Not that that is unusual. Most (not all) first readings of ordinances are held without discussion. Sometimes there are ordinances that prompt discussion or debate about definitions or terms (i.e. ordinances that govern the allowance of keeping chickens and farm animals). But, generally, most debate does not occur until the second reading, during which the council holds the public hearing on the proposed ordinance.

So come Dec. 6, I expect more debate. From both the public and the council.

And, really, that is what Councilor Kevin Waldhausen has been seeking from the beginning of this most recent 2 a.m. discussion. Whether you agree with him or not, Kevin all along has said he wants to see the ordinance process through to give the public a chance to voice its opinions.

Sure, the public could have before voiced its thoughts in letters, e-mails and phone calls during the previous work sessions that discussed the 2 a.m. bar closing time. But never before (that I am aware of) has the ordinance process on the proposed change been held. Never before was a formal public hearing held.

And that is slated for Dec. 6.

– Bethany

6 thoughts on “Yes, they held the first step toward approving a 2 a.m. bar closing…

  1. I don’t live there, but I can’t imagine why anybody cares if bars are open until 2am or if they aren’t. Where exactly does the voice of opposition come from on this issue?

  2. Just in case someone does not jump in here and give you an opinion, I can say that thus far opposition has come from the local bars (which, admittedly, could have a bias against the prospect against a new bar) and the police chief. I know the public works director has concerns about the street maintenance needs (i.e. plowing after big snowfalls), but without doing some research, I do not know if it would be accurate to say he is opposed, more so that he has concerns.

  3. The opposition’s reasons are laughable. I think most citizens don’t even care. Only the other bar owners seem to be taking issue with it and blowing it up to try to hang on to their own profits. Did anyone ask the grocery stores in town, or Target or K-mart if it was ok for Walmart to be open 24 hours? What do you think their response would have been? I would imagine there are many more people in Walmart at 2:00am than in this new proposed bar would have. Why isn’t there a snow plowing concern about Walmart customers on the road at 2:00am? Most bars and restaurants have benefited greatly from the BREC. They need to stop whining to help themselves and help the city sell some land on the south shore. And the some of the city council is a bit hypocritical. They own 2 liquor stores in Bemidji that will be open about the same about of hours in a day as any bar in town. I am sure there would also be a lot less work for the city police department if we didn’t have 2 municipal liquor stores right in town.

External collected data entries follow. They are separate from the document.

(* ===== verification/F25519.v ===== *)
(** The field of X25519 and Ed25519 in src/src/native.c: integers modulo 2^255 - 19 as ten
    signed limbs of 26 and 25 bits in turn.

    The first part is the code, with every 32- and 64-bit operation wrapped.  The second
    shows that nothing wraps as long as a caller multiplies sums of at most three products
    ([frep] carries the bound), and that the operations are the field's; [pack25519] gives
    the least residue and [unpack25519] takes any 255 bits. *)

From S2P Require Import Prelude NativeBase Modp.
From stdpp Require Import prelude list.
From Stdlib Require Import ZArith Lia.
Open Scope Z_scope.

(** * The code *)

Definition i32 (z : Z) : Z := sint 32 z.
Definition i64 (z : Z) : Z := sint 64 z.
Definition odd_limb (i : nat) : bool := Nat.odd i.
(** The bit width of limb i. *)
Definition FW (i : nat) : nat := if odd_limb i then 25 else 26.

Definition gf0 : list Z := repeat 0 10.
Definition gf1 : list Z := 1 :: repeat 0 9.
Definition gf_121665 : list Z := 121665 :: repeat 0 9.
Definition D : list Z := [-10913629; 13857413; -15372611; 6949391; 114729; -8787816; -6275908; -3247719; -18696448; 21499316].
Definition D2 : list Z := [-21827239; -5839606; -30745221; 13898782; 229458; 15978800; -12551817; -6495438; 29715968; 9444199].
Definition X : list Z := [-14297830; -7645148; 16144683; -16471763; 27570974; -2696100; -26142465; 8378389; 20764389; 8758491].
Definition Y : list Z := [-26843560; -6710886; 13421773; -13421773; 26843546; 6710886; -13421773; 13421773; -26843546; 26843546].
Definition I_ : list Z := [-32595792; -7943725; 9377950; 3500415; 12389472; -272473; -25146209; -2005654; 326686; 11406482].

Definition fset (a : list Z) : list Z := List.map (λ i, a.[i]) (seq 0 10).
Definition fA (a b : list Z) : list Z := List.map (λ i, i32 (a.[i] + b.[i])) (seq 0 10).
Definition fZ (a b : list Z) : list Z := List.map (λ i, i32 (a.[i] - b.[i])) (seq 0 10).

Definition FCARRY : list nat := [0; 4; 1; 5; 2; 6; 3; 7; 4; 8; 9; 0]%nat.
Definition MUL19 (x : Z) : Z := i64 (i64 (i64 (Z.shiftl x 4) + i64 (Z.shiftl x 1)) + x).

(** One turn of fcarry's loop. *)
Definition carry_step (h : list Z) (k : nat) : list Z :=
  let c := if odd_limb k then Z.shiftr (i64 (h.[k] + 2 ^ 24)) 25 else Z.shiftr (i64 (h.[k] + 2 ^ 25)) 26 in
  let h := <[k := i64 (h.[k] - i64 (Z.shiftl c (if odd_limb k then 25 else 26)))]> h in
  if (k =? 9)%nat then <[0%nat := i64 (h.[0] + MUL19 c)]> h else <[(k + 1)%nat := i64 (h.[k + 1] + c)]> h.
Definition fcarry (h : list Z) : list Z := foldl carry_step h FCARRY.
Definition fstore (h : list Z) : list Z := let h := fcarry h in List.map (λ i, i32 h.[i]) (seq 0 10).

(** t[k] += p *)
Definition add_at (t : list Z) (k : nat) (p : Z) : list Z := <[k := i64 (t.[k] + p)]> t.
(** t[i] += MUL19(t[i + 10]) for i < 9 *)
Definition fold19 (t : list Z) : list Z := foldl (λ t i, add_at t i (MUL19 t.[i + 10])) t (seq 0 9).

Definition fM (a b : list Z) : list Z :=
  let b2 := List.map (λ j, if odd_limb j then i32 (2 * b.[j]) else b.[j]) (seq 0 10) in
  let t := foldl (λ t i,
    let row := if odd_limb i then b2 else b in
    foldl (λ t j, add_at t (i + j) (i64 (a.[i] * row.[j]))) t (seq 0 10)) (repeat 0 19) (seq 0 10) in
  fstore (fold19 t).

Definition fS (a : list Z) : list Z :=
  let t := foldl (λ t i,
    foldl (λ t j,
      let p := i64 (a.[i] * a.[j]) in
      let p := if odd_limb i && odd_limb j then i64 (p * 2) else p in
      let p := if (i =? j)%nat then p else i64 (p * 2) in
      add_at t (i + j) p) t (seq i (10 - i))) (repeat 0 19) (seq 0 10) in
  fstore (fold19 t).

(** The two swapped when b is 1. *)
Definition sel25519 (p q : list Z) (b : Z) : list Z * list Z :=
  let c := i32 (- i32 b) in
  let t i := Z.land c (Z.lxor p.[i] q.[i]) in
  (List.map (λ i, Z.lxor p.[i] (t i)) (seq 0 10), List.map (λ i, Z.lxor q.[i] (t i)) (seq 0 10)).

  4. Does anyone listen to the Beverage Association any more? I mean, weren’t they the ones that advocated for more drunk drivers on the road during the last sheriff’s election? I can’t imagine that they have any credibility left.

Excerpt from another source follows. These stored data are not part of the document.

(* ===== verification/ModL.v ===== *)
(** Scalars of Ed25519: modL and reduce of src/src/native.c.

    A number of 64 signed limbs of eight bits is reduced modulo the order of the base point.
    Three passes: limbs 63 to 32 are cleared from the top by subtracting multiples of
    16 L, whose top byte is the limb itself; the multiple of L that the top limb shows is
    subtracted; and L is added back if that was one too many.  The theorem: no 64-bit
    operation overflows and the result is the least residue. *)

From S2P Require Import Prelude NativeBase Modp F25519.
From stdpp Require Import prelude list.
From Stdlib Require Import ZArith Lia.
Open Scope Z_scope.

(** * The code *)

Definition Lorder : list Z :=
  [0xed; 0xd3; 0xf5; 0x5c; 0x1a; 0x63; 0x12; 0x58; 0xd6; 0x9c; 0xf7; 0xa2; 0xde; 0xf9; 0xde; 0x14] ++ repeat 0 15 ++ [0x10].

(** The loop over j that clears limb i: x and carry. *)
Definition clear_limb (i : nat) (st : list Z * Z) (j : nat) : list Z * Z :=
  let (x, carry) := st in
  let x := <[j := i64 (x.[j] + i64 (carry - i64 (i64 (16 * x.[i]) * Lorder.[j - (i - 32)])))]> x in
  let carry := Z.shiftr (i64 (x.[j] + 128)) 8 in
  (<[j := i64 (x.[j] - i64 (Z.shiftl carry 8))]> x, carry).
Definition clear_row (x : list Z) (i : nat) : list Z :=
  let (x, carry) := foldl (clear_limb i) (x, 0) (seq (i - 32) 20) in
  let j := (i - 12)%nat in
  let x := <[j := i64 (x.[j] + carry)]> x in
  <[i := 0]> x.

Definition take_off (st : list Z * Z) (j : nat) : list Z * Z :=
  let (x, carry) := st in
  let x := <[j := i64 (x.[j] + i64 (carry - i64 (Z.shiftr x.[31] 4 * Lorder.[j])))]> x in
  let carry := Z.shiftr x.[j] 8 in
  (<[j := Z.land x.[j] 255]> x, carry).
Definition add_back (carry : Z) (x : list Z) (j : nat) : list Z :=
  <[j := i64 (x.[j] - i64 (carry * Lorder.[j]))]> x.
Definition out_byte (st : list Z * list Z) (i : nat) : list Z * list Z :=
  let (x, r) := st in
  let x := <[(i + 1)%nat := i64 (x.[i + 1] + Z.shiftr x.[i] 8)]> x in
  (x, r ++ [u8 (Z.land x.[i] 255)]).

Definition modL (x : list Z) : list Z :=
  let x := foldl clear_row x (rev (seq 32 32)) in
  let (x, carry) := foldl take_off (x, 0) (seq 0 32) in
  let x := foldl (add_back carry) x (seq 0 32) in
  snd (foldl out_byte (x, []) (seq 0 32)).

(** The bytes of r: the 32 modL writes, and zeros. *)
Definition reduce (r : list Z) : list Z :=
  let x := List.map (λ i, r.[i]) (seq 0 64) in
  modL x ++ repeat 0 32.

(** * The order *)

Definition L : Z := 2 ^ 252 + 27742317777372353535851937790883648493.
Lemma Lorder_val : le_val Lorder = L.
Proof. by vm_compute. Qed.

(** * Values and bounds *)

Lemma le_val_insert t : ∀ k x, (k < length t)%nat → le_val (<[k := x]> t) = le_val t + (x - t.[k]) * 256 ^ Z.of_nat k.
Proof.
  induction t as [|y t IH]; intros k x Hk; cbn [length] in Hk; [lia|]. destruct k as [|k]; cbn [insert list_insert le_val nth].
  - change (256 ^ Z.of_nat 0) with 1. ring.
  - rewrite IH, Nat2Z.inj_succ, Z.pow_succ_r by lia. ring.
Qed.
Lemma le_val_bounded x : ∀ bs, bounded x bs → Z.abs (le_val x) <= le_val bs.
Proof.
  induction x as [|y x IH]; intros bs [L B]; destruct bs as [|b bs]; try done. cbn [le_val]. pose proof (B 0%nat) as B0. cbn in B0.
  assert (bounded x bs) as HB by (split; [by injection L|intros i; exact (B (S i))]). specialize (IH bs HB). lia.
Qed.

Lemma lookup_at (l : list Z) k : (k < length l)%nat → l !! k = Some l.[k].
Proof. intros Hk. destruct (nth_lookup_or_length l k 0) as [E|E]; [done|lia]. Qed.

(** ** Clearing a limb *)

Definition step_bound (i : nat) (bs : list Z) (c : Z) (j : nat) : Z := bs.[j] + c + 16 * bs.[i] * Lorder.[j - (i - 32)].
Fixpoint limbs_bound (i : nat) (js : list nat) (bs : list Z) (c : Z) : option (list Z * Z) :=
  match js with
  | [] => Some (bs, c)
  | j :: js =>
      let b := step_bound i bs c j in
      if (b <? 2 ^ 62) && (0 <=? bs.[j]) && (0 <=? c) && (0 <=? bs.[i]) && (bs.[i] <? 2 ^ 40) && (j <? i)%nat && (i <? length bs)%nat then limbs_bound i js (<[j := 128]> bs) ((b + 128) / 256) else None
  end.
(** What a row takes off, below the top byte. *)
Definition row_sum (i : nat) (js : list nat) : Z := foldr (λ j s, Lorder.[j - (i - 32)] * 256 ^ Z.of_nat j + s) 0 js.

Lemma Lorder_range k : 0 <= Lorder.[k] < 256.
Proof.
  destruct (Nat.lt_ge_cases k 32) as [Hk|Hk]; [|rewrite nth_overflow by (cbn; lia); lia].
  assert (bytes_ok Lorder) as B by (by apply (bool_decide_unpack _)). rewrite Forall_forall in B. apply B, list_elem_of_In, nth_In. cbn. lia.
Qed.

Lemma clear_limb_spec i x bs c cb j (b := step_bound i bs cb j) : bounded x bs → Z.abs c <= cb → b < 2 ^ 62 → 0 <= bs.[j] → 0 <= bs.[i] < 2 ^ 40 → (j < i)%nat → (i < length bs)%nat →
  ∃ x' c', clear_limb i (x, c) j = (x', c') ∧ bounded x' (<[j := 128]> bs) ∧ Z.abs c' <= (b + 128) / 256 ∧ x'.[i] = x.[i] ∧
    le_val x' + c' * 256 ^ Z.of_nat (S j) = le_val x + c * 256 ^ Z.of_nat j - 16 * x.[i] * (Lorder.[j - (i - 32)] * 256 ^ Z.of_nat j).
Proof.
  intros HB Hc Hb Hj Hi Hji Hil. pose proof HB as [Lx B]. pose proof (B i) as Bi. pose proof (B j) as Bj. pose proof (Lorder_range (j - (i - 32))) as RL.
  unfold clear_limb. subst b. unfold step_bound in *. set (l := Lorder.[j - (i - 32)]) in *. assert (Z.abs (16 * x.[i] * l) <= 16 * bs.[i] * l) as Hm by (rewrite Z.abs_mul; apply Z.mul_le_mono_nonneg; lia).
  rewrite (i64_id (16 * x.[i])), (i64_id (16 * x.[i] * l)), (i64_id (c - _)), (i64_id (x.[j] + _)) by lia. set (y := x.[j] + (c - 16 * x.[i] * l)).
  assert (Z.abs y <= bs.[j] + cb + 16 * bs.[i] * l) as Hy by lia. rewrite !nth_insert, Nat.eqb_refl, list_insert_insert_eq by (rewrite ?length_insert; lia).
  rewrite (i64_id (y + 128)), Z.shiftr_div_pow2, Z.shiftl_mul_pow2 by lia. change (2 ^ 8) with 256.
  pose proof (Z.div_mod (y + 128) 256 ltac:(lia)) as E. pose proof (Z.mod_pos_bound (y + 128) 256 ltac:(lia)). set (c' := (y + 128) / 256) in *.
  rewrite (i64_id (c' * 256)), i64_id by lia. do 2 eexists. split; [reflexivity|]. split_and!.
  - apply bounded_insert; [done|lia|lia].
  - apply Z.div_le_lower_bound; lia.
  - rewrite nth_insert by lia. by destruct (Nat.eqb_spec i j); [lia|].
  - rewrite le_val_insert, Nat2Z.inj_succ, Z.pow_succ_r by lia. unfold y. lia.
Qed.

  5. The positives far outweigh the negatives with this one folks. What are the negatives anyway? I read somewhere that crime does not increase. That should be the only real issue anyone has. If crime doesn’t increase and the city can benifit from the change it should be a nobrainer. Who cares about the other bars. I’d be scared of Zorbaz too if I were them. The opponents all have hidden agendas. Sell dirt, bring in new business, and everyone wins.

  6. The city council will be found to be on the right side of history if they get this through just as they will be for building the event center. We can not hold ourselves out to be a regional retail, tourist, and cultural mecca, and then hold on to archaic practices that don’t allow the businesses we bring here as well as the local businesses here to flourish.